What particularly angered the state superintendent of schools, acquaintances concede, was not just the turnaround of Walker – who everyone now knows sniffs the political winds before deciding what he believes in – but how Walker actually used the bill’s senate sponsors, Leah Vukmir and Paul Farrow, as stalking horses for his own power grab. It was Walker’s staff that actually wrote this bill, the media revealed.
“Senate Bill 619 is a partisan takeover of the bedrock of schooling: the standards that describe what our kids should know and be able to do in each academic subject area,” Evers says to all who will listen. “Every parent and educator should be alarmed.

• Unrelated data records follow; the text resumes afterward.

(* ===== verification/SkGpu.v ===== *)
(** * One kernel for the whole stream: src/src/sk_gpu_sketch_alg.cpp

    Class [SKGPUSketchAlg] first records all batches, then updates the sketches in one
    of three ways: on the CPU, with one kernel launch over managed memory, or through
    the streams. The steps of a worker that records a batch are its accesses to the
    shared counters, the buffer of updates and, under the mutex, the three maps. *)

From Stdlib Require Import NArith Lia.
From stdpp Require Import base list gmap sets numbers sorting.
From S2P Require Import Prelude Float64 Util Bucket Sketch XXHash Dsu Configuration CCSketchAlg CudaKernel CudaStream CCGpu CudaUvm.

(** ** The algorithm *)

Module SK.

(** A worker's local variables: the offset and the number of its batch. *)
Record Locals := mkLocals { offset : nat; batch_id : nat }.

Record SKGPUSketchAlg := mkSK {
  base : CCSketchAlg;
  h_edgeUpdates : list nat;
  edgeUpdate_offset : nat;
  batch_count : nat;
  batch_sizes : gmap nat nat;
  batch_src : gmap nat nat;
  batch_start_index : gmap nat nat;
  locals : list Locals;
  delta_sketches : list Sketch;
  cudaStreams : list CudaStream;
}.

Definition set_base (a : SKGPUSketchAlg) (c : CCSketchAlg) : SKGPUSketchAlg :=
  mkSK c (h_edgeUpdates a) (edgeUpdate_offset a) (batch_count a) (batch_sizes a) (batch_src a)
    (batch_start_index a) (locals a) (delta_sketches a) (cudaStreams a).
Definition set_delta (a : SKGPUSketchAlg) (thr_id : nat) (d : Sketch) : SKGPUSketchAlg :=
  mkSK (base a) (h_edgeUpdates a) (edgeUpdate_offset a) (batch_count a) (batch_sizes a) (batch_src a)
    (batch_start_index a) (locals a) (<[thr_id := d]> (delta_sketches a)) (cudaStreams a).
Definition set_stream (a : SKGPUSketchAlg) (thr_id : nat) (st : CudaStream) : SKGPUSketchAlg :=
  mkSK (base a) (h_edgeUpdates a) (edgeUpdate_offset a) (batch_count a) (batch_sizes a) (batch_src a)
    (batch_start_index a) (locals a) (delta_sketches a) (<[thr_id := st]> (cudaStreams a)).

Section construct.
Context `{BuildConfig, Libm, Hashing}.

(** The constructor, with the scratch sketches of the CPU's mode or the streams of the
    GPU's; [junk] is what the streams' buffers hold and [num_workers] is the number of
    threads that record batches. *)
Definition new_SKGPUSketchAlg (using_gpu : bool) (num_nodes num_updates num_threads num_workers : nat) (prio : list N)
    (params : SketchParams) (cfg : CCAlgConfiguration) (junk : nat → DeviceInput * list Bucket * list Bucket)
    : outcome SKGPUSketchAlg :=
  let c := new_CCSketchAlg num_nodes (p_seed params) prio cfg in
  batch_size ← get_desired_updates_per_batch c;
  Ok (mkSK c (replicate (2 * num_updates) 0) 0 0 ∅ ∅ ∅ (replicate num_workers (mkLocals 0 0))
    (if using_gpu then [] else replicate num_threads (alg_sketch num_nodes (p_seed params) d_one))
    (if using_gpu then (λ thr_id, new_CudaStream 0 num_nodes 1024 (N.to_nat batch_size) 540 params
        (junk thr_id).1.1 (junk thr_id).1.2 (junk thr_id).2) <$> seq 0 num_threads else [])).
End construct.

(** *** Recording batches *)

Inductive Action :=
  | FetchOffset (size : nat)
  | WriteUpdate (index dst : nat)
  | FetchBatchId
  | InsertBatch (src_vertex size : nat).

(** What a worker does for one batch. *)
Definition apply_update_batch (src_vertex : nat) (dst_vertices : list nat) : list Action :=
  [FetchOffset (length dst_vertices)] ++ imap WriteUpdate dst_vertices ++
  [FetchBatchId; InsertBatch src_vertex (length dst_vertices)].

(** [std::map::insert] keeps the value of a key that is there. *)
Definition map_insert (m : gmap nat nat) (k v : nat) : gmap nat nat :=
  match m !! k with Some _ => m | None => <[k := v]> m end.

Definition exec (a : SKGPUSketchAlg) (x : nat * Action) : outcome SKGPUSketchAlg :=
  let set h off count sizes src start ls :=
    mkSK (base a) h off count sizes src start ls (delta_sketches a) (cudaStreams a) in
  l ← arr_get (locals a) x.1;
  match x.2 with
  | FetchOffset size =>
      Ok (set (h_edgeUpdates a) (edgeUpdate_offset a + size) (batch_count a) (batch_sizes a) (batch_src a)
        (batch_start_index a) (<[x.1 := mkLocals (edgeUpdate_offset a) (batch_id l)]> (locals a)))
  | WriteUpdate index dst =>
      h ← arr_set (h_edgeUpdates a) (offset l + index) dst;
      Ok (set h (edgeUpdate_offset a) (batch_count a) (batch_sizes a) (batch_src a) (batch_start_index a) (locals a))
  | FetchBatchId =>
      Ok (set (h_edgeUpdates a) (edgeUpdate_offset a) (batch_count a + 1) (batch_sizes a) (batch_src a)
        (batch_start_index a) (<[x.1 := mkLocals (offset l) (batch_count a)]> (locals a)))
  | InsertBatch src_vertex size =>
      Ok (set (h_edgeUpdates a) (edgeUpdate_offset a) (batch_count a)
        (map_insert (batch_sizes a) (batch_id l) size) (map_insert (batch_src a) (batch_id l) src_vertex)
        (map_insert (batch_start_index a) (batch_id l) (offset l)) (locals a))
  end.

(** The workers record their batches; a call throws while updates are locked. *)
Definition record_batches (calls : list (list (nat * list nat))) (sched : list nat) (a : SKGPUSketchAlg)
    : outcome SKGPUSketchAlg :=
  if update_locked (base a) then Throw UpdateLockedException
  else outcome_fold exec a (interleave sched ((λ bs, b ← bs; apply_update_batch b.1 b.2) <$> calls)).

(** *** Updating the sketches *)

(** [operator[]] of the maps: a missing key counts as 0. *)
Definition map_get (m : gmap nat nat) (k : nat) : nat := default 0 (m !! k).

Definition key_le (x y : nat * nat) : Prop := x.1 ≤ y.1.
#[export] Instance key_le_dec x y : Decision (key_le x y).
Proof. unfold key_le. apply _. Defined.

(** The updates of a batch in the buffer. *)
Definition batch_updates (a : SKGPUSketchAlg) (batch_id : nat) : outcome (list nat) :=
  outcome_list ((λ u, arr_get (h_edgeUpdates a) (map_get (batch_start_index a) batch_id + u)) <$>
    seq 0 (map_get (batch_sizes a) batch_id)).

(** The batches of each thread. *)
Definition thread_batches (num_batches num_threads : nat) : list (list nat) :=
  (λ thr_id, thread_ids thr_id num_batches num_threads) <$> seq 0 num_threads.

Section launches.
Context `{BuildConfig, Hashing}.

(** A batch on the CPU; only the last part touches what threads share, under a lock. *)
Definition cpu_batch (a : SKGPUSketchAlg) (x : nat * nat) : outcome SKGPUSketchAlg :=
  d ← arr_get (delta_sketches a) x.1;
  let src_vertex := map_get (batch_src a) x.2 in
  dsts ← batch_updates a x.2;
  let d := foldl (λ d dst, update d (concat_pairing_fn src_vertex dst)) (zero_contents d) dsts in
  c ← apply_raw_buckets_update (base a) src_vertex (buckets d);
  Ok (set_base (set_delta a x.1 d) c).

Definition launch_cpu_update (num_host_threads : nat) (sched : list nat) (a : SKGPUSketchAlg) : outcome SKGPUSketchAlg :=
  outcome_fold cpu_batch a (interleave sched (thread_batches (batch_count a) num_host_threads)).

(** A batch through its thread's stream; [progress] and [envs] are what the device does. *)
Definition gpu_batch (progress : nat → nat) (envs : nat → LaunchEnv) (a : SKGPUSketchAlg) (x : nat * nat)
    : outcome SKGPUSketchAlg :=
  let src_vertex := map_get (batch_src a) x.2 in
  dsts ← batch_updates a x.2;
  st ← arr_get (cudaStreams a) x.1;
  r ← process_batch (progress x.2) (envs x.2) src_vertex dsts st (base a);
  Ok (set_stream (set_base a r.2) x.1 r.1).

Definition launch_gpu_update (progress : nat → nat) (envs : nat → LaunchEnv) (num_host_threads : nat) (sched : list nat)
    (a : SKGPUSketchAlg) : outcome SKGPUSketchAlg :=
  outcome_fold (gpu_batch progress envs) a (interleave sched (thread_batches (batch_count a) num_host_threads)).

Definition flush_stream (envs : nat → LaunchEnv) (a : SKGPUSketchAlg) (thr_id : nat) : outcome SKGPUSketchAlg :=
  st ← arr_get (cudaStreams a) thr_id;
  r ← flush_buffers_default (envs thr_id) st (base a);
  Ok (set_stream (set_base a r.2) thr_id r.1).

Definition flush_buffers (envs : nat → LaunchEnv) (order : list nat) (a : SKGPUSketchAlg) : outcome SKGPUSketchAlg :=
  outcome_fold (flush_stream envs) a order.

(** The arrays that a launch reads are filled from the maps, in the order of the keys;
    [junk] is what the memory held. *)
Definition map_entries (m : gmap nat nat) : list (nat * nat) := merge_sort key_le (map_to_list m).

Definition fill_entry (a : SKGPUSketchAlg) (inp : DeviceInput) (kv : nat * nat) : outcome DeviceInput :=
  sizes ← arr_set (update_sizes inp) kv.1 kv.2;
  srcs ← arr_set (update_src inp) kv.1 (map_get (batch_src a) kv.1);
  starts ← arr_set (update_start_index inp) kv.1 (map_get (batch_start_index a) kv.1);
  Ok (mkInput srcs sizes starts (edgeUpdates inp)).

Definition launch_input (a : SKGPUSketchAlg) (junk : nat → nat) : outcome DeviceInput :=
  let m := junk <$> seq 0 (batch_count a) in
  outcome_fold (fill_entry a) (mkInput m m m (h_edgeUpdates a)) (map_entries (batch_sizes a)).

Definition launch_gpu_kernel (params : SketchParams) (junk : nat → nat) (env : LaunchEnv) (a : SKGPUSketchAlg)
    : outcome SKGPUSketchAlg :=
  inp ← launch_input a junk;
  m ← single_sketchUpdate_UVM_kernel 1024 params inp (env_garbage env) (env_blocks env) (env_grid env)
        (batch_count a) (managed_buckets (base a));
  Ok (set_base a (set_managed (base a) m)).
End launches.
End SK.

“This bill would hand over what is taught in our schools to partisan politics. Beyond the Common Core, are we ready for our legislators to debate and legislate academic standards related to evolution, creationism, and climate change . . . (Will) they take up the science standards? What about topics like civil liberties and civil rights, genocide, religious history, and political movements when they take up social studies? All of this and more is on the table with this proposed legislation.“
While sponsors of SB619 suggested Evers was being farfetched and alarmist, he is supported by legal analysis confirming that under the bill the legislature could add any amendment or change in education standards it wanted, including any or all those specters Evers raised. In addition the makeup of the board would immediately impose arbitrary and still unknown conditions on every public school in the state.
Walker gets appointees despite track record
SB619 would take the authority to set standards for K-12 education away from the state agency, DPI, empowered to analyze and monitor the results and review funding. In actual operation, the bill gives the majority power on a 15-member board to the GOP controlled legislature but really to the governor, whose record in such political appointees hardly comforts the citizenry. Eventually, the purse follows the power.

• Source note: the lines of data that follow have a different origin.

(* ===== verification/SkGpuSpec.v ===== *)
(** * Batches are recorded once: src/src/sk_gpu_sketch_alg.cpp

    Whatever the interleaving of the workers, the buffer and the maps hold every batch
    under a number of its own: a worker writes only to the part of the buffer that its
    atomic add reserved, and announces its batch when it is written. *)

From Stdlib Require Import NArith Lia.
From stdpp Require Import base list gmap sets numbers sorting.
From S2P Require Import Prelude Float64 Util Bucket Sketch XXHash Concrete SketchSpec Dsu Graph Configuration CCSketchAlg CudaKernel CudaKernelSpec CudaStream CudaStreamSpec CCGpu CCGpuSpec CudaUvm CudaUvmSpec SkGpu.

Import SK.

Abbreviation batch := (nat * list nat)%type.

(** ** Reserved parts of the buffer *)

Definition written (h : list nat) (off : nat) (l : list nat) : Prop :=
  ∀ j d, l !! j = Some d → h !! (off + j) = Some d.

Lemma reserved_below (slots : list batch) i i' b :
  i < i' → slots !! i = Some b → offs (take i slots) + length b.2 ≤ offs (take i' slots).
Proof.
  intros Hi Hb. rewrite <- (lookup_take_lt _ i') in Hb by done.
  pose proof (offs_middle (take i' slots) i b Hb) as Hm. rewrite take_take, Nat.min_l in Hm by lia. done.
Qed.

Lemma written_insert (slots : list batch) h i i' b b' k x l :
  slots !! i = Some b → slots !! i' = Some b' → i ≠ i' → k < length b.2 → l `prefix_of` b'.2 →
  written h (offs (take i' slots)) l → written (<[offs (take i slots) + k := x]> h) (offs (take i' slots)) l.
Proof.
  intros Hb Hb' Hne Hk [l' Hl] Hw j d Hj. rewrite list_lookup_insert_ne; [by apply Hw|].
  apply lookup_lt_Some in Hj. apply (f_equal length) in Hl. rewrite length_app in Hl.
  destruct (decide (i < i')).
  - pose proof (reserved_below slots i i' b ltac:(lia) Hb). lia.
  - pose proof (reserved_below slots i' i b' ltac:(lia) Hb'). lia.
Qed.

Lemma written_snoc h off l k d :
  l !! k = Some d → off + k < length h → written h off (take k l) → written (<[off + k := d]> h) off (take (S k) l).
Proof.
  intros Hd Hlt Hw j d' Hj. destruct (decide (j = k)) as [->|Hne].
  - rewrite lookup_take_lt, Hd in Hj by lia. injection Hj as <-. by apply list_lookup_insert_eq.
  - rewrite list_lookup_insert_ne by lia. apply Hw. pose proof (lookup_lt_Some _ _ _ Hj) as Hl.
    rewrite length_take in Hl. rewrite lookup_take_lt in Hj |- * by lia. done.
Qed.

(** ** Where a worker is *)

Inductive Phase :=
  | Idle
  | Writing (i : nat) (b : batch) (k : nat)
  | Holding (i : nat) (b : batch) (id : nat).

Record Worker := mkWorker { phase : Phase; todo : list batch }.

Definition phase_actions (ph : Phase) : list Action :=
  match ph with
  | Idle => []
  | Writing _ b k => drop k (imap WriteUpdate b.2) ++ [FetchBatchId; InsertBatch b.1 (length b.2)]
  | Holding _ b _ => [InsertBatch b.1 (length b.2)]
  end.

Definition remaining (w : Worker) : list Action :=
  phase_actions (phase w) ++ (b ← todo w; apply_update_batch b.1 b.2).

Definition writing (w : Worker) : list nat := match phase w with Writing i _ _ => [i] | _ => [] end.
Definition holding (w : Worker) : list nat := match phase w with Holding _ _ id => [id] | _ => [] end.

(** [slots] are the batches in the order of their places in the buffer, [ids] gives the
    place of each number that was handed out, [ins] are the numbers in the maps. *)
Definition phase_ok (slots : list batch) (ids : list nat) (h : list nat) (w : Worker) (l : Locals) : Prop :=
  match phase w with
  | Idle => True
  | Writing i b k => slots !! i = Some b ∧ offset l = offs (take i slots) ∧ written h (offset l) (take k b.2)
  | Holding i b id => slots !! i = Some b ∧ offset l = offs (take i slots) ∧ ids !! id = Some i ∧ batch_id l = id
  end.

Walker gets to fill more positions than Evers to the misleadingly named Model Academic Standards board proposed – and though private voucher schools would not have to follow the standards, this board must include the parent of a child in a private voucher school.

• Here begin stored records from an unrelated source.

(** C35. The state stays well typed. After construction, let any operations run in any
    order: updates of any 32-bit nodes, batches, raw buckets that fit their types, and
    queries, whether they succeed or throw. All sketches and the workers' scratch
    sketches then still have one geometry and as many buckets as it says; every bucket
    holds a 64-bit index and a checksum of its declared width; no sketch has counted
    more samples than it has; the forest array holds 32-bit nodes; and whatever a
    sketch answers is a 64-bit index whose decoded ends are 32-bit nodes. No assumption
    on the hash, on checksums or on the graph is needed. *)
Theorem state_stays_typed `{BuildConfig, Libm, Hashing} n sd prio cfg workers c :
  (N.of_nat n ≤ 2 ^ 32)%N → calc_bkt_per_col (calc_vector_length (N.of_nat n)) < 64 →
  rtc alg_step (allocate_worker_memory (new_CCSketchAlg n sd prio cfg) workers) c →
  alg_typed n (alg_sketch n sd (_sketches_factor cfg)) c ∧
  ∀ v s r, sketches c !! v = Some s → (sample s).1 = Ok r →
    (sample_index r < 2 ^ 64)%N ∧ edge_typed (inv_concat_pairing_fn (sample_index r)).
Proof.
  intros Hn Hb Hsteps.
  assert (alg_typed n (alg_sketch n sd (_sketches_factor cfg)) c) as Hc.
  { pose proof (new_alg_typed n sd prio cfg workers Hb) as Hc. induction Hsteps as [c|c c1 c2 Hs _ IH]; [done|].
    apply IH. by eapply alg_step_typed. }
  split; [done|]. intros v s r Hv Hr. split; [|apply decoded_ends_ok].
  eapply sample_index_lt; [|exact Hr]. by apply (Forall_lookup_1 _ _ _ _ (at_sketches _ _ _ Hc) Hv).
Qed.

“This bill is craziness,” said Evers.
“Our children’s education will be subject to the whipsaw of elections every two years when one party or another is in power. Educational standards are meant to set a foundation for learning. They are not supposed to change every few years. “
Evers’ anger was just warming up:
“As a grandfather of school-age children, I am concerned for my grandkids and for all of Wisconsin’s children. Please don’t hand over what is taught to the politicians. To do so will relegate our kids to a future that is neither college nor career ready. Rather, our children’s future will be decided by whatever ideology is represented by the political map. This is wrong. Senate Bill 619 is wrong.”
His view about the bill is supported by newspapers, even those that once backed Walker, by educators public and private, a formidable alliance of state school experts, and even by many people who have questions about Common Core itself. “What happens,” asked Eau Claire Leader Telegram Editor Don Huebscher in a Feb. 25 editorial, “to a society when those we entrust to educate our kids no longer are trusted by politicians, who then take it upon themselves to assume that role? Best practices to teach math, history and reading shouldn’t be political, but if that is what we’ve come to, heaven help our country.”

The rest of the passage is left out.